> Prompt:
Only one stretch of the data below should be repeated: the lines from the line containing "split_and!; try done; [congruence|]. by" through the line containing "rewrite TokenExchangeErrorCode_cases. unfold", inclusive, exactly as they are.

### Task inputs ###

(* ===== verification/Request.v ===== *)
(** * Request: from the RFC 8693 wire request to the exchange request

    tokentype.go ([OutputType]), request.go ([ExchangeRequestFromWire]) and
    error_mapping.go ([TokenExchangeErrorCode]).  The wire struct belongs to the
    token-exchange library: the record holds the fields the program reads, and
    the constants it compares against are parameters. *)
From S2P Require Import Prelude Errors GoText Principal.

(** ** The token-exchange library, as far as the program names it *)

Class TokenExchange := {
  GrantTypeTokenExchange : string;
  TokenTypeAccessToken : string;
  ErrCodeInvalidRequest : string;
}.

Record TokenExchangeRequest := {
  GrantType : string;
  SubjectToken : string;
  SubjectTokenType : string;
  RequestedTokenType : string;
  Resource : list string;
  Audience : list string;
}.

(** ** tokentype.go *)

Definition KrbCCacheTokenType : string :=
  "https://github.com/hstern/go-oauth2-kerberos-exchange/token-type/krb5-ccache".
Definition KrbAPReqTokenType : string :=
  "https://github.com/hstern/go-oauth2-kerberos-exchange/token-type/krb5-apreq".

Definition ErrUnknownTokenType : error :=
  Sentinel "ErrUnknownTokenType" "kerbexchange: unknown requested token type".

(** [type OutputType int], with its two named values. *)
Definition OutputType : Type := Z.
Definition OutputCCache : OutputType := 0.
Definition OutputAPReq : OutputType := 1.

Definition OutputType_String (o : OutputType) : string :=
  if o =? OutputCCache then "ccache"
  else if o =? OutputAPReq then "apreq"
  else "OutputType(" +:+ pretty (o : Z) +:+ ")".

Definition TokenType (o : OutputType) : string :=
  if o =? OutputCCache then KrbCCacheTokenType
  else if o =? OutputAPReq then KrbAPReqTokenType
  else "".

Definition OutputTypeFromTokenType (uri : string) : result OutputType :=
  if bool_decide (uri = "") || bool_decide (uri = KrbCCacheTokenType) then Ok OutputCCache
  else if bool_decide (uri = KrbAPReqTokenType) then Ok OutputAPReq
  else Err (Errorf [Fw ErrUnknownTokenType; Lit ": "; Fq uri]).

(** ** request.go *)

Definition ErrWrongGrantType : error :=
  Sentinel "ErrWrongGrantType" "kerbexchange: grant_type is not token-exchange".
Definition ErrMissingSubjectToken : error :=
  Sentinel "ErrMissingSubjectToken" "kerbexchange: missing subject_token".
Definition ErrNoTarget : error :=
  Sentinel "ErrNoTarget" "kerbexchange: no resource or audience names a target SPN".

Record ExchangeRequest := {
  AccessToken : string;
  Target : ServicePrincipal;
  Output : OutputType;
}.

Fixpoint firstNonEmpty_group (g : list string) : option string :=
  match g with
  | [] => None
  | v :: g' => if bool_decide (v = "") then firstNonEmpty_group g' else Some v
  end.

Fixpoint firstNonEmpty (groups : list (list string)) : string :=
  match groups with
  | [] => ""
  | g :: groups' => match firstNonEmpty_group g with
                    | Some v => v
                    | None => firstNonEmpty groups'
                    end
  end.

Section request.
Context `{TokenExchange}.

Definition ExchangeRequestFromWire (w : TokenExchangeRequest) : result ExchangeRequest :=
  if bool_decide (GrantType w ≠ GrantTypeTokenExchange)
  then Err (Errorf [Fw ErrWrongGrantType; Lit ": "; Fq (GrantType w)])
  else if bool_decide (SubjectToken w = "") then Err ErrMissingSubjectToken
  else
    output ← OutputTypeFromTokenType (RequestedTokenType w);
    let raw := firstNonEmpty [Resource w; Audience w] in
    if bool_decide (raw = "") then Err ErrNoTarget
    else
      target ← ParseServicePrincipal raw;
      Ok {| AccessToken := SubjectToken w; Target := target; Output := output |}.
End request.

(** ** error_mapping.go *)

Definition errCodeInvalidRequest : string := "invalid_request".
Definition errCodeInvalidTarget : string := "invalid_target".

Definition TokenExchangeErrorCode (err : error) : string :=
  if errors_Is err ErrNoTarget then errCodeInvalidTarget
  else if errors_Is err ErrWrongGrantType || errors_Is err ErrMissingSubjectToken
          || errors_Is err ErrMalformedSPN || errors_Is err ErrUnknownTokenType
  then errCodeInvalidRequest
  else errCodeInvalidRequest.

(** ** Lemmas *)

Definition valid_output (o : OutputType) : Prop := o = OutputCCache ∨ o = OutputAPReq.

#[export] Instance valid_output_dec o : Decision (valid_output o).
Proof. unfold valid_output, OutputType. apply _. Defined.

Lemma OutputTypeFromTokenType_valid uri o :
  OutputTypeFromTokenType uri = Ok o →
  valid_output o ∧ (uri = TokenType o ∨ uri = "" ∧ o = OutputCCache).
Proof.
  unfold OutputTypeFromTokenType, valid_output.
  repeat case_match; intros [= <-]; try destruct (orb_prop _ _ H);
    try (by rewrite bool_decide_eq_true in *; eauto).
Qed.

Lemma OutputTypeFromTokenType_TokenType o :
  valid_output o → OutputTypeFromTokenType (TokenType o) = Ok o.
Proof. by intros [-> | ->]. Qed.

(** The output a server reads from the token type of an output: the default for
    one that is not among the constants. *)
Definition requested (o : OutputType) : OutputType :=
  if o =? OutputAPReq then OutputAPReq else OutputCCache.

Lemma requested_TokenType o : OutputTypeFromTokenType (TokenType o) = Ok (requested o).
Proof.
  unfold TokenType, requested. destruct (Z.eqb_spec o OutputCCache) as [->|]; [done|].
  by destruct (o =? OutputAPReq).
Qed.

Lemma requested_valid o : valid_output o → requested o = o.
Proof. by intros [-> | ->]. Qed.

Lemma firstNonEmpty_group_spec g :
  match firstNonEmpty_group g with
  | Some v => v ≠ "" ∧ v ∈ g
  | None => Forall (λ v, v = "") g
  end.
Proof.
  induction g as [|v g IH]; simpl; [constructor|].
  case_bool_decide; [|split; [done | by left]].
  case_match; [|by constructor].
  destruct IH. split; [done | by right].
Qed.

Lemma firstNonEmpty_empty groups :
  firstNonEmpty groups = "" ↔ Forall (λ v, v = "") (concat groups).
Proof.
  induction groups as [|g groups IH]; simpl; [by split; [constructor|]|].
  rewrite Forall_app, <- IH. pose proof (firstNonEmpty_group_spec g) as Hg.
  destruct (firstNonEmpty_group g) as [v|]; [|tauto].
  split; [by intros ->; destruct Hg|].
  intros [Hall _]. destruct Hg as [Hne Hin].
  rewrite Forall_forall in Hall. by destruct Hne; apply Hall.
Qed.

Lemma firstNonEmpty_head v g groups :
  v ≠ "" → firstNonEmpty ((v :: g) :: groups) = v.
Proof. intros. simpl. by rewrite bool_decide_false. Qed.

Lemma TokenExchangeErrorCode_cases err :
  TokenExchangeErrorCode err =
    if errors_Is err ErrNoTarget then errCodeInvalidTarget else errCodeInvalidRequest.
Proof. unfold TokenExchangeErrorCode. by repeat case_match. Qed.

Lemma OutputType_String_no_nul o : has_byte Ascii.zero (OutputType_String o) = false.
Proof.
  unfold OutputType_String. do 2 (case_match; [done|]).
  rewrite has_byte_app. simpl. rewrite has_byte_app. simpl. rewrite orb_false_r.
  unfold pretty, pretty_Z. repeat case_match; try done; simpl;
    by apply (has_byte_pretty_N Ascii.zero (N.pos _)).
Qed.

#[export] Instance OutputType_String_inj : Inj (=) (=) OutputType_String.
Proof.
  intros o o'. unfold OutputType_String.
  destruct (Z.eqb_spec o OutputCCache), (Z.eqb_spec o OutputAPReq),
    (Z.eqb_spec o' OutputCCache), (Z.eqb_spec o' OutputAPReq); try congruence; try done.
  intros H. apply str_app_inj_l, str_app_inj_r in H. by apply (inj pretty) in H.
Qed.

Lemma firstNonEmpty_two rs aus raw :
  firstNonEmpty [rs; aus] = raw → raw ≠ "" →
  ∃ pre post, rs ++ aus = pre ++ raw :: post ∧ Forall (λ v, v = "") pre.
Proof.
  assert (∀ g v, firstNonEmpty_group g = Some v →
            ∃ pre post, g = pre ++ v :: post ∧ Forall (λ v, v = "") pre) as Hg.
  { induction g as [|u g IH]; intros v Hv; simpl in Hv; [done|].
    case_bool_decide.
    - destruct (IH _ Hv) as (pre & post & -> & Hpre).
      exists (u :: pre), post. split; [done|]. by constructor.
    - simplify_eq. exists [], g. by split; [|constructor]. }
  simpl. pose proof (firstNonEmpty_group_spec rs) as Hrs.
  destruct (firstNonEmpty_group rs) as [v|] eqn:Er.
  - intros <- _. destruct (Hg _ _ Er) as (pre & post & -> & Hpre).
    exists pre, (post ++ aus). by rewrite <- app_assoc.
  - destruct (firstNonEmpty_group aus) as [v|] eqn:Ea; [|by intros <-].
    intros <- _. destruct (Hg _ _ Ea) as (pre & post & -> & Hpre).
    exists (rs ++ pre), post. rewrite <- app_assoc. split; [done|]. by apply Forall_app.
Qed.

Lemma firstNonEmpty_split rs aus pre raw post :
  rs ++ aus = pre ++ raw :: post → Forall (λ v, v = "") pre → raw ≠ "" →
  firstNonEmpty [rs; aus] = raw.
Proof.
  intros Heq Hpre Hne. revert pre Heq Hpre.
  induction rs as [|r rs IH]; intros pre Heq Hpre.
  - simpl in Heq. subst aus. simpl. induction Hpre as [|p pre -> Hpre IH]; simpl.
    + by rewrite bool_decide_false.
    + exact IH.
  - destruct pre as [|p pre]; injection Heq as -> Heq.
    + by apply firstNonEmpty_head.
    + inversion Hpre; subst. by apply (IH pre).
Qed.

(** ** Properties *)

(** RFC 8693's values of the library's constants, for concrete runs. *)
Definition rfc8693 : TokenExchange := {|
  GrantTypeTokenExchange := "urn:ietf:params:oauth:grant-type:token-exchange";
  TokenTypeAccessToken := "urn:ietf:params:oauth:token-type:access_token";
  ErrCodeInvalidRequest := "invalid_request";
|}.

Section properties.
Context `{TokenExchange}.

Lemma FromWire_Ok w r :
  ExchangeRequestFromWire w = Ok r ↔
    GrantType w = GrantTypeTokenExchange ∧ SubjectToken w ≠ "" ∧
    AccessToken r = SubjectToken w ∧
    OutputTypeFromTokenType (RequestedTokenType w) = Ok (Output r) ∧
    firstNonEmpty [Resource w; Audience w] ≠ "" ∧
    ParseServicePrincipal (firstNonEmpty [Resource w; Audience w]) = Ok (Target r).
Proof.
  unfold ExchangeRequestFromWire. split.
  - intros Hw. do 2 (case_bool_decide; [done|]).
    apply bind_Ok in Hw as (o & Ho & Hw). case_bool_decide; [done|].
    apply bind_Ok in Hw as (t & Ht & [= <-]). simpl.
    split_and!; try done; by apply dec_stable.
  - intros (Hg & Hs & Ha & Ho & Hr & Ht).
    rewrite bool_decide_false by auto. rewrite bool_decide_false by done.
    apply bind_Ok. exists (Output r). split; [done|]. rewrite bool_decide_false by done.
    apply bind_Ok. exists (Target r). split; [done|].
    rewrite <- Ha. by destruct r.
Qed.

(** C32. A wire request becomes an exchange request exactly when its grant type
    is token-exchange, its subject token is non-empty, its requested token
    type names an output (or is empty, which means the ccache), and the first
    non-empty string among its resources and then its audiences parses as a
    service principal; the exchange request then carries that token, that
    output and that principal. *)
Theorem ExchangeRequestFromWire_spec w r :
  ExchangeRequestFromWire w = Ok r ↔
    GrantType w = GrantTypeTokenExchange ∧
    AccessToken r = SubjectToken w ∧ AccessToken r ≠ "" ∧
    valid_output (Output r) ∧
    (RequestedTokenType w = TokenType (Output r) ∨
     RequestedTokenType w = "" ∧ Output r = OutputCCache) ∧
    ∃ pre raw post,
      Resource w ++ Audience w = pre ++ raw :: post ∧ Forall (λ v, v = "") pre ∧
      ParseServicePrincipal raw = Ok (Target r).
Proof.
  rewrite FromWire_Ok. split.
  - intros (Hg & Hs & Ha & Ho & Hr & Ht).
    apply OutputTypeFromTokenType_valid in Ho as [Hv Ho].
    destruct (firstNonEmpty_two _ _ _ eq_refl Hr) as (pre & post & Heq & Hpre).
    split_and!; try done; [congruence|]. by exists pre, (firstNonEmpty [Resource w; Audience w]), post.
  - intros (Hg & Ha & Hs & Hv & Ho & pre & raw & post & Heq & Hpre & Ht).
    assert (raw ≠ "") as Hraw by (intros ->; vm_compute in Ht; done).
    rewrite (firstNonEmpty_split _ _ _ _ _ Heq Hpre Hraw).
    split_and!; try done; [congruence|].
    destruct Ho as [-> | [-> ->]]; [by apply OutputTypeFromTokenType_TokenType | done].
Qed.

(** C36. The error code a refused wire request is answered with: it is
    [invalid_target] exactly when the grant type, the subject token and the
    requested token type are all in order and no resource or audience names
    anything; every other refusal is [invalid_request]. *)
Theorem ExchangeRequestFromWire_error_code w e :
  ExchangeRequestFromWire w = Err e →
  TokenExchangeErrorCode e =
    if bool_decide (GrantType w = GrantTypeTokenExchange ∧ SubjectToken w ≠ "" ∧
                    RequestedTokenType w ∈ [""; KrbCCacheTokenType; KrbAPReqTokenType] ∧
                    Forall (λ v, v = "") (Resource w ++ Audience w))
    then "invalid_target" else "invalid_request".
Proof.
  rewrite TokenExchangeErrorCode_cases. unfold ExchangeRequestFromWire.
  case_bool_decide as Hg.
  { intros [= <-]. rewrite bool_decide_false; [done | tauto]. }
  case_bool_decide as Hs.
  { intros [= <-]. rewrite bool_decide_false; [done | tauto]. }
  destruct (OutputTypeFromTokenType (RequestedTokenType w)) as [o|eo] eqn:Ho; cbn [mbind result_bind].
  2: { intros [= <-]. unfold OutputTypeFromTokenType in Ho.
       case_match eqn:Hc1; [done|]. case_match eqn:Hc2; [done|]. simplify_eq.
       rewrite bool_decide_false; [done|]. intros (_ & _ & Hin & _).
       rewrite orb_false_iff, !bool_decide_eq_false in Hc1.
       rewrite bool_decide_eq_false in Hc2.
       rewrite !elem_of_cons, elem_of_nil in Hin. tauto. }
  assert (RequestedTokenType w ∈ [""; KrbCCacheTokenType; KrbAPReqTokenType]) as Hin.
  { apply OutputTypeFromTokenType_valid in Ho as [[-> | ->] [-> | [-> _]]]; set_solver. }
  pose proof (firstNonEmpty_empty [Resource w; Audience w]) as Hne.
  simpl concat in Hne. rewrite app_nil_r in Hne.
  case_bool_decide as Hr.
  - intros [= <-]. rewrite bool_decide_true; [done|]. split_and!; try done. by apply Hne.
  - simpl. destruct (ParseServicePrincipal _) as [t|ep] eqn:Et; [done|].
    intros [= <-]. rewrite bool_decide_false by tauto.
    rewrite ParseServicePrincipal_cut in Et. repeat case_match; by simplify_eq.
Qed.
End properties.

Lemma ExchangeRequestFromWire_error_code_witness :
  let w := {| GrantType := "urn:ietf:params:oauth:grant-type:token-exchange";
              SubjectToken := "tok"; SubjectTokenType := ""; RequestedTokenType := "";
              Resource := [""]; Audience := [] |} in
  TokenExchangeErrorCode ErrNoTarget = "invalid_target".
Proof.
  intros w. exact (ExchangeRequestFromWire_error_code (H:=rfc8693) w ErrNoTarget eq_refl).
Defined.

###

> Result of the task:
    split_and!; try done; [congruence|]. by exists pre, (firstNonEmpty [Resource w; Audience w]), post.
  - intros (Hg & Ha & Hs & Hv & Ho & pre & raw & post & Heq & Hpre & Ht).
    assert (raw ≠ "") as Hraw by (intros ->; vm_compute in Ht; done).
    rewrite (firstNonEmpty_split _ _ _ _ _ Heq Hpre Hraw).
    split_and!; try done; [congruence|].
    destruct Ho as [-> | [-> ->]]; [by apply OutputTypeFromTokenType_TokenType | done].
Qed.

(** C36. The error code a refused wire request is answered with: it is
    [invalid_target] exactly when the grant type, the subject token and the
    requested token type are all in order and no resource or audience names
    anything; every other refusal is [invalid_request]. *)
Theorem ExchangeRequestFromWire_error_code w e :
  ExchangeRequestFromWire w = Err e →
  TokenExchangeErrorCode e =
    if bool_decide (GrantType w = GrantTypeTokenExchange ∧ SubjectToken w ≠ "" ∧
                    RequestedTokenType w ∈ [""; KrbCCacheTokenType; KrbAPReqTokenType] ∧
                    Forall (λ v, v = "") (Resource w ++ Audience w))
    then "invalid_target" else "invalid_request".
Proof.
  rewrite TokenExchangeErrorCode_cases. unfold ExchangeRequestFromWire.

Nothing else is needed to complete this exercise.